Dataset entries START

(* ===== verification/Auth.v ===== *)
(** * Authentication and registration ([src/relay/auth.go]) and the session
    set-up built from them ([handleClient] in [src/relay/remoteserver.go],
    [connect] in [src/relay/remoteclient.go])

    Every function is an [IO] computation on its end of the control
    connection; the exchange of the two ends is run by feeding one side's
    output to the other. *)
From S2P Require Import Prelude Conn Frame Tunnels.

Definition boolToByte (b : bool) : byte := if b then x01 else x00.

Definition AuthClient (token : string) : IO unit :=
  let tokenBytes := bytes_of token in
  let payload := be_put 2 (uint16 (zlen tokenBytes)) ++ tokenBytes in
  _ ← wrap_err "auth send: %w" (WriteFrame FrameAuthRequest payload);
  frame ← wrap_err "auth response: %w" ReadFrame;
  if decide (frame_type frame <> FrameAuthResponse) then
    fail (Errorf "unexpected frame type %d during auth" [AInt (byte_to_Z (frame_type frame))])
  else if decide (zlen (frame_payload frame) < 1 \/ frame_payload frame !! 0%nat = Some x00) then
    fail (Errorf "auth rejected" [])
  else mret tt.

Definition AuthServer (token : string) : IO unit :=
  frame ← wrap_err "auth request: %w" ReadFrame;
  if decide (frame_type frame <> FrameAuthRequest) then
    fail (Errorf "expected auth request, got type %d" [AInt (byte_to_Z (frame_type frame))])
  else if decide (zlen (frame_payload frame) < 2) then
    fail (Errorf "short auth payload" [])
  else
    let tokLen := be_get (take 2 (frame_payload frame)) in
    if decide (tokLen <> zlen (frame_payload frame) - 2) then
      fail (Errorf "auth token length mismatch" [])
    else
      let receivedToken := string_of (drop 2 (frame_payload frame)) in
      let ok := bool_decide (receivedToken = token) in
      _ ← wrap_err "auth reply: %w" (WriteFrame FrameAuthResponse [boolToByte ok]);
      if ok then mret tt else fail (Errorf "auth failed: token mismatch" []).

Definition RegisterClient (tunnels : list RemoteTunnel) : IO unit :=
  WriteFrame FrameRegister (packTunnels tunnels).

Definition RegisterServer : IO (list RemoteTunnel) :=
  frame ← wrap_err "register read: %w" ReadFrame;
  if decide (frame_type frame <> FrameRegister) then
    fail (Errorf "expected register, got type %d" [AInt (byte_to_Z (frame_type frame))])
  else lift (unpackTunnels (frame_payload frame)).

(** The part of [RemoteServer.handleClient] that precedes the control
    connection: the tunnels the client may have, or the reason it is dropped. *)
Definition handleClient_setup (token : string) : IO (list RemoteTunnel) :=
  _ ← (if decide (token <> "") then AuthServer token else mret tt);
  RegisterServer.

(** The part of [RemoteClient.connect] between the dial and the control
    connection. *)
Definition connect_setup (token : string) (tunnels : list RemoteTunnel) : IO unit :=
  _ ← (if decide (token <> "") then wrap_err "auth: %w" (AuthClient token) else mret tt);
  wrap_err "register: %w" (RegisterClient tunnels).

(** The request frame of a client with this token. *)
Definition auth_request (token : string) : Frame :=
  mkFrame FrameAuthRequest (be_put 2 (zlen (bytes_of token)) ++ bytes_of token).

Definition auth_response (ok : bool) : Frame :=
  mkFrame FrameAuthResponse [boolToByte ok].

Definition register_frame (ts : list RemoteTunnel) : Frame :=
  mkFrame FrameRegister (packTunnels ts).

(** One round trip: the client's first message, the server's answer to it,
    the client's whole run with that answer, the server's whole run on
    everything the client sent.  The server's first run and the client's first
    run are prefixes of the second ones, since both are deterministic. *)
Definition session (ct : string) (ts : list RemoteTunnel) (st : string)
    : result unit * (result (list RemoteTunnel) * conn) :=
  let request := tx (snd (connect_setup ct ts (conn_of []))) in
  let answer := tx (snd (handleClient_setup st (conn_of request))) in
  let '(cr, c) := connect_setup ct ts (conn_of answer) in
  (cr, handleClient_setup st (conn_of (tx c))).
(** ** Properties *)


(** A peer opens channel 7, sends it one byte and closes it. *)
Definition demo_input : list byte :=
  frame_bytes (mkFrame FrameNewChannel (be_put 4 7 ++ be_put 2 1 ++ [x61]))
  ++ frame_bytes (data_frame 7 [xff]) ++ frame_bytes (close_frame 7).


(** C25: the read loop always stops reading: on any finite input it reaches,
    within one iteration per byte, a state where it has returned, is blocked
    handing a channel to a full accept queue, or has crashed the process; and
    the invariant holds there. *)
Theorem readLoop_terminates (now : Z) (cc : CtrlConn) :
  mux_inv cc ->
  let cc' := readLoop (S (length (rx (cc_conn cc)))) now cc in
  cc_loop cc' <> LoopReading /\ mux_inv cc'.
Proof. intros Hi. split; [apply readLoop_stops; lia|by apply readLoop_inv]. Qed.

Lemma readLoop_terminates_witness :
  cc_loop (readLoop 100 0 (NewCtrlConn (conn_of demo_input) 0)) = LoopDone
  /\ let cc := NewCtrlConn (conn_of demo_input) 0 in
     cc_loop (readLoop (S (length (rx (cc_conn cc)))) 0 cc) <> LoopReading.
Proof.
  split; [by vm_compute|]. apply (readLoop_terminates 0). apply NewCtrlConn_inv.
Defined.

(** C39: a peer can crash the process with one frame: [handleNewChannel] panics
    exactly when the payload is long enough for its announced target and that
    length is at least 65530, because the slice bound [6+targetLen] is computed
    in [uint16] and wraps below 6. *)
Theorem handleNewChannel_panics_iff (p : list byte) (cc : CtrlConn) :
  handleNewChannel p cc = None <->
  6 <= zlen p /\ 65530 <= be_get (take 2 (drop 4 p)) /\ 6 + be_get (take 2 (drop 4 p)) <= zlen p.
Proof.
  split.
  - intros E. assert (~ zlen p < 6) as H6 by (intros ?; unfold handleNewChannel in E; by rewrite decide_True in E).
    assert (~ zlen p < 6 + be_get (take 2 (drop 4 p))) as Hl.
    { intros ?. unfold handleNewChannel in E. rewrite decide_False in E by done. by rewrite decide_True in E. }
    destruct (newChannel_payload_shape p) as (id & m & t & Hp & Hid & Hm & Ht & Hm'); [lia|lia|].
    rewrite <-Hm' in *. rewrite Hp, handleNewChannel_payload in E by done.
    case_decide; [lia|done].
  - intros (H6 & Hbig & Hl).
    destruct (newChannel_payload_shape p H6 Hl) as (id & m & t & Hp & Hid & Hm & Ht & Hm').
    rewrite Hp, handleNewChannel_payload by done. rewrite decide_True by lia. done.
Qed.

(** What the peer makes of [OpenChannel]: the frame it writes opens, at
    the other end, a channel with the same id whose target is the requested
    one, queued for [AcceptChannel] -- provided the target is shorter than
    65530 bytes.  From there to 65535 bytes the frame crashes the peer, and a
    longer target is cut to its length modulo 65536. *)
Theorem OpenChannel_at_peer (target : string) (cc peer : CtrlConn) :
  tx_room (cc_conn cc) = None -> 6 + zlen (bytes_of target) <= maxFramePayload ->
  0 <= cc_nextID cc < 2 ^ 32 ->
  (length (cc_newCh peer) < newCh_cap)%nat ->
  let id := cc_nextID cc in
  let m := zlen (bytes_of target) mod 2 ^ 16 in
  exists l cc' f, OpenChannel target cc = (Ok l, cc')
    /\ tx (cc_conn cc') = tx (cc_conn cc) ++ frame_bytes f
    /\ cc_store cc' !! l = Some (newChannel id target) /\ cc_channels cc' !! id = Some l
    /\ cc_nextID cc' = (id + 1) mod 2 ^ 32
    /\ handleFrame f peer =
        if decide (65530 <= m) then set_loop LoopPanic peer
        else let l' := length (cc_store peer) in
          set_loop LoopReading (set_newCh (cc_newCh peer ++ [l'])
            (set_channels (<[id := l']> (cc_channels peer))
              (set_store (cc_store peer
                ++ [newChannel id (string_of (take (Z.to_nat m) (bytes_of target)))]) peer))).
Proof.
  intros Hroom Hlen Hid Hq id m. pose proof (zlen_nonneg (bytes_of target)).
  set (p := be_put 4 id ++ be_put 2 (uint16 (zlen (bytes_of target))) ++ bytes_of target).
  assert (zlen p = 6 + zlen (bytes_of target)) as Hp by (unfold p; rewrite !zlen_app, !zlen_be_put; lia).
  assert (frame_ok (mkFrame FrameNewChannel p)) as Hok by (unfold frame_ok; simpl; lia).
  eexists _, _, (mkFrame FrameNewChannel p). unfold OpenChannel. cbn [alloc]. fold id p.
  match goal with |- context [sendFrame FrameNewChannel p ?x] =>
    pose proof (send_healthy (mkFrame FrameNewChannel p) x Hok Hroom) as E end.
  unfold send in E. cbn [frame_type frame_payload] in E. rewrite E. split; [reflexivity|].
  cbn [set_conn cc_conn tx advance cc_store cc_channels cc_nextID set_channels set_store set_nextID].
  split; [done|]. split; [by rewrite lookup_app_r, Nat.sub_diag by lia|].
  split; [apply lookup_insert_eq|]. split; [done|].
  unfold handleFrame. cbn [frame_type frame_payload]. rewrite decide_True by done.
  unfold p. rewrite handleNewChannel_payload; [|done| |].
  - unfold uint16, wrap. fold m. case_decide; [done|]. unfold send_newCh. simpl. by rewrite decide_True.
  - unfold uint16, wrap. apply Z.mod_pos_bound. lia.
  - unfold uint16, wrap. apply Z.mod_le; lia.
Qed.
Record flow := mkFlow {
  fl_snd : channel;        (* the writer's end *)
  fl_rcv : channel;        (* the reader's end *)
  fl_data : list Frame;    (* in transit to the reader, oldest first *)
  fl_credit : list Frame;  (* window updates in transit to the writer *)
}.

(** A channel just opened: [OpenChannel] at one end, [handleNewChannel] at the
    other. *)
Definition flow_init (id : Z) (target : string) : flow :=
  mkFlow (newChannel id target) (newChannel id target) [] [].

Inductive flow_step (s : flow) : option event -> flow -> Prop :=
  | fs_write b c snd' f :
      Write_guard (fl_snd s) = None -> Write_iter b (fl_snd s) = WChunk c snd' f ->
      flow_step s (Some (EvWrite c)) (mkFlow snd' (fl_rcv s) (fl_data s ++ [f]) (fl_credit s))
  | fs_closewrite snd' f :
      CloseWrite (fl_snd s) = Some (snd', f) ->
      flow_step s (Some EvClose) (mkFlow snd' (fl_rcv s) (fl_data s ++ [f]) (fl_credit s))
  | fs_close snd' f :
      Close (fl_snd s) = Some (snd', f) ->
      flow_step s (Some EvClose) (mkFlow snd' (fl_rcv s) (fl_data s ++ [f]) (fl_credit s))
  | fs_deliver f q :
      fl_data s = f :: q ->
      flow_step s None (mkFlow (fl_snd s) (recv_frame f (fl_rcv s)) q (fl_credit s))
  | fs_read n d rcv' u :
      Read n (fl_rcv s) = RData d rcv' u ->
      flow_step s (Some (EvRead d)) (mkFlow (fl_snd s) rcv' (fl_data s) (fl_credit s ++ option_list u))
  | fs_eof n :
      Read n (fl_rcv s) = RErr EOF -> flow_step s (Some EvEOF) s
  | fs_credit f q :     (* a closed channel has left the writer's table *)
      fl_credit s = f :: q ->
      flow_step s None (mkFlow (if decide (ch_status (fl_snd s) = chClosed) then fl_snd s
                                else recv_frame f (fl_snd s)) (fl_rcv s) (fl_data s) q).

#[export] Instance flow_system : System flow :=
  {| sys_init s := exists id target, 0 <= id < 2 ^ 32 /\ s = flow_init id target; sys_step := flow_step |}.

(** The bytes of a data frame and the credit of a window update. *)
Definition data_of (f : Frame) : list byte :=
  if decide (frame_type f = FrameChannelData) then drop 4 (frame_payload f) else [].
Definition credit_of (f : Frame) : Z := be_get (take 4 (drop 4 (frame_payload f))).

Definition in_flight (q : list Frame) : list byte := concat (data_of <$> q).
Definition credits (q : list Frame) : Z := foldr Z.add 0 (credit_of <$> q).
Lemma other_frames i l fs : l <> i -> Forall (fun f => chan_of f = Some (chid l)) fs -> sel i fs = [].
Proof.
  intros Hne Hf. apply sel_others. eapply Forall_impl; [done|]. simpl. intros f -> [= ?%chid_inj]. done.
Qed.

Lemma no_frames i fs : Forall (fun f => chan_of f = None) fs -> sel i fs = [].
Proof. intros Hf. apply sel_others. eapply Forall_impl; [done|]. by intros f ->. Qed.

Lemma chan_events_lift i tr x l oe :
  chan_events i (tr ++ option_list (lift x <$> Some (l, oe))) = chan_events i tr ++ (if decide (l = i) then [at_side x oe] else []).
Proof. rewrite chan_events_app. f_equal. apply (chan_events_one i l (at_side x oe)). Qed.

Lemma srv_op_inv tr s ws wc e cc' bs :
  session_inv tr s ws wc -> end_op (se_srv s) e cc' -> tx (cc_conn cc') = tx (cc_conn (se_srv s)) ++ bs ->
  exists ws', session_inv (tr ++ option_list (lift SideA <$> e)) (mkSession cc' (se_cli s) (se_down s ++ bs) (se_up s)) ws' wc.
Proof.
  intros H He Htx. destruct (end_op_effect _ _ _ He (si_srv _ _ _ _ H) (small_srv _ _ _ _ H)) as (fs & [] & Hl).
  rewrite Htx in ef_tx. apply app_inv_head in ef_tx as ->. exists (ws ++ fs).
  apply (update_srv tr _ s ws wc cc' fs (se_up s) wc); try done.
  - rewrite ef_rx. apply (si_up _ _ _ _ H).
  - apply (si_wc _ _ _ _ H).
  - destruct e as [[l oe]|]; [|by destruct Hl as [-> _]]. destruct Hl as (ch & ch' & _ & -> & _). by rewrite length_insert.
  - intros i Hi. destruct e as [[l oe]|]; [|simpl; rewrite app_nil_r; by apply (si_none _ _ _ _ H)].
    destruct Hl as (ch & ch' & Hch & _). apply lookup_lt_Some in Hch.
    rewrite (chan_events_lift i tr SideA l oe), decide_False, app_nil_r by lia. by apply (si_none _ _ _ _ H).
  - intros i cs Hcs. pose proof (si_link _ _ _ _ H i cs Hcs) as Hk. rewrite sel_app. destruct e as [[l oe]|].
    + destruct Hl as (ch & ch' & Hch & Hst & Hstep & Htg & Hmine). rewrite (chan_events_lift i tr SideA l oe), Hst. case_decide as Hil.
      * subst i. assert (ch = cs) as -> by congruence. exists ch'. rewrite list_lookup_insert_eq by (by eapply lookup_lt_Some).
        split; [done|]. split; [done|]. rewrite (sel_mine l fs) by done. by apply (link_step_a _ _ _ (mkLink cs _ _ _)).
      * exists cs. rewrite list_lookup_insert_ne by done. rewrite (other_frames i l fs) by done. by rewrite !app_nil_r.
    + destruct Hl as [-> Hq]. exists cs. rewrite (no_frames i fs) by done. simpl. by rewrite !app_nil_r.
Qed.

Lemma peer_insert i l cs ch' cli : (l < length (cc_store cli))%nat ->
  default (newChannel (chid i) (ch_target cs)) (<[l := ch']> (cc_store cli) !! i) = if decide (l = i) then ch' else peer i cs cli.
Proof.
  intros Hl. case_decide as Hi; [subst; by rewrite list_lookup_insert_eq|]. by rewrite list_lookup_insert_ne.
Qed.

Lemma cli_op_inv tr s ws wc e cc' bs :
  session_inv tr s ws wc -> end_op (se_cli s) e cc' -> tx (cc_conn cc') = tx (cc_conn (se_cli s)) ++ bs ->
  exists wc', session_inv (tr ++ option_list (lift SideB <$> e)) (mkSession (se_srv s) cc' (se_down s) (se_up s ++ bs)) ws wc'.
Proof.
  intros H He Htx. destruct (end_op_effect _ _ _ He (si_cli _ _ _ _ H) (small_cli _ _ _ _ H)) as (fs & [] & Hl).
  rewrite Htx in ef_tx. apply app_inv_head in ef_tx as ->. exists (wc ++ fs).
  assert (length (cc_store cc') = length (cc_store (se_cli s))) as Hlen.
  { destruct e as [[l oe]|]; [|by destruct Hl as [-> _]]. destruct Hl as (ch & ch' & _ & -> & _). by rewrite length_insert. }
  pose proof (down_ok_le _ _ _ (si_ws _ _ _ _ H)) as Hle. rewrite length_fmap in Hle.
  apply (update_cli tr _ s ws wc cc' fs (se_down s) ws); rewrite ?Hlen; try done.
  - rewrite ef_rx. apply (si_down _ _ _ _ H).
  - apply (si_ws _ _ _ _ H).
  - intros i Hi. destruct e as [[l oe]|]; [|simpl; rewrite app_nil_r; by apply (si_none _ _ _ _ H)].
    destruct Hl as (ch & ch' & Hch & _). apply lookup_lt_Some in Hch.
    rewrite (chan_events_lift i tr SideB l oe), decide_False, app_nil_r by lia. by apply (si_none _ _ _ _ H).
  - intros i cs Hcs. pose proof (si_link _ _ _ _ H i cs Hcs) as Hk. pose proof (si_target _ _ _ _ H i cs Hcs) as Ht.
    rewrite sel_app. destruct e as [[l oe]|].
    + destruct Hl as (ch & ch' & Hch & Hst & Hstep & Htg & Hmine). rewrite (chan_events_lift i tr SideB l oe).
      unfold peer at 1 2. rewrite Hst, !peer_insert by (by eapply lookup_lt_Some). case_decide as Hil.
      * subst i. unfold peer in Hk, Ht. rewrite Hch in Hk, Ht. simpl in Hk, Ht. rewrite (sel_mine l fs) by done.
        split; [congruence|]. exact (link_step_inv _ _ _ _ _ _ (ls_b (mkLink cs ch _ _) oe ch' fs Hstep) Hk).
      * rewrite (other_frames i l fs) by done. by rewrite !app_nil_r.
    + destruct Hl as [Hst Hq]. unfold peer in *. rewrite Hst, (no_frames i fs) by done. simpl. by rewrite !app_nil_r.
Qed.

Lemma open_ok cc t :
  end_ok cc -> cc_nextID cc = chid (length (cc_store cc)) -> cc_nextID cc < 2 ^ 32 - 1 -> zlen (bytes_of t) < 65530 ->
  let cc' := (OpenChannel t cc).2 in let m := length (cc_store cc) in
  end_ok cc' /\ rx (cc_conn cc') = rx (cc_conn cc) /\ tx (cc_conn cc') = tx (cc_conn cc) ++ frame_bytes (new_frame m t)
  /\ cc_store cc' = cc_store cc ++ [newChannel (chid m) t] /\ cc_nextID cc' = chid (S m).
Proof.
  intros Hi Hnext Hlt Ht. set (m := length (cc_store cc)) in *.
  assert (uint32 (chid m + 1) = chid (S m)) as Hid by (unfold uint32, wrap, chid in *; rewrite Z.mod_small; lia).
  assert (chid (S m) < 2 ^ 32) as Hn by (unfold chid in *; lia).
  pose proof (end_ok_alloc cc t (chid (S m)) Hi Hn) as Hok. cbv zeta in Hok. fold m in Hok.
  unfold OpenChannel. cbn [alloc]. rewrite Hnext, Hid. cbn [set_nextID cc_store]. fold m.
  set (cc1 := set_channels _ _) in Hok |- *.
  change (sendFrame FrameNewChannel _ cc1) with (send (new_frame m t) cc1).
  rewrite send_healthy by (try apply new_frame_ok; try apply Hok; done). cbn [snd]. split; [|done].
  apply end_ok_conn; [|done]. simpl. by rewrite (eo_room _ Hi).
Qed.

Dataset entries END

• Work required
From the data above, return every line from the line that has "Hcs) as Ht." up to and including the line that has "Lemma open_ok cc", exactly.

• Solution to this problem
  - intros i cs Hcs. pose proof (si_link _ _ _ _ H i cs Hcs) as Hk. pose proof (si_target _ _ _ _ H i cs Hcs) as Ht.
    rewrite sel_app. destruct e as [[l oe]|].
    + destruct Hl as (ch & ch' & Hch & Hst & Hstep & Htg & Hmine). rewrite (chan_events_lift i tr SideB l oe).
      unfold peer at 1 2. rewrite Hst, !peer_insert by (by eapply lookup_lt_Some). case_decide as Hil.
      * subst i. unfold peer in Hk, Ht. rewrite Hch in Hk, Ht. simpl in Hk, Ht. rewrite (sel_mine l fs) by done.
        split; [congruence|]. exact (link_step_inv _ _ _ _ _ _ (ls_b (mkLink cs ch _ _) oe ch' fs Hstep) Hk).
      * rewrite (other_frames i l fs) by done. by rewrite !app_nil_r.
    + destruct Hl as [Hst Hq]. unfold peer in *. rewrite Hst, (no_frames i fs) by done. simpl. by rewrite !app_nil_r.
Qed.

Lemma open_ok cc t :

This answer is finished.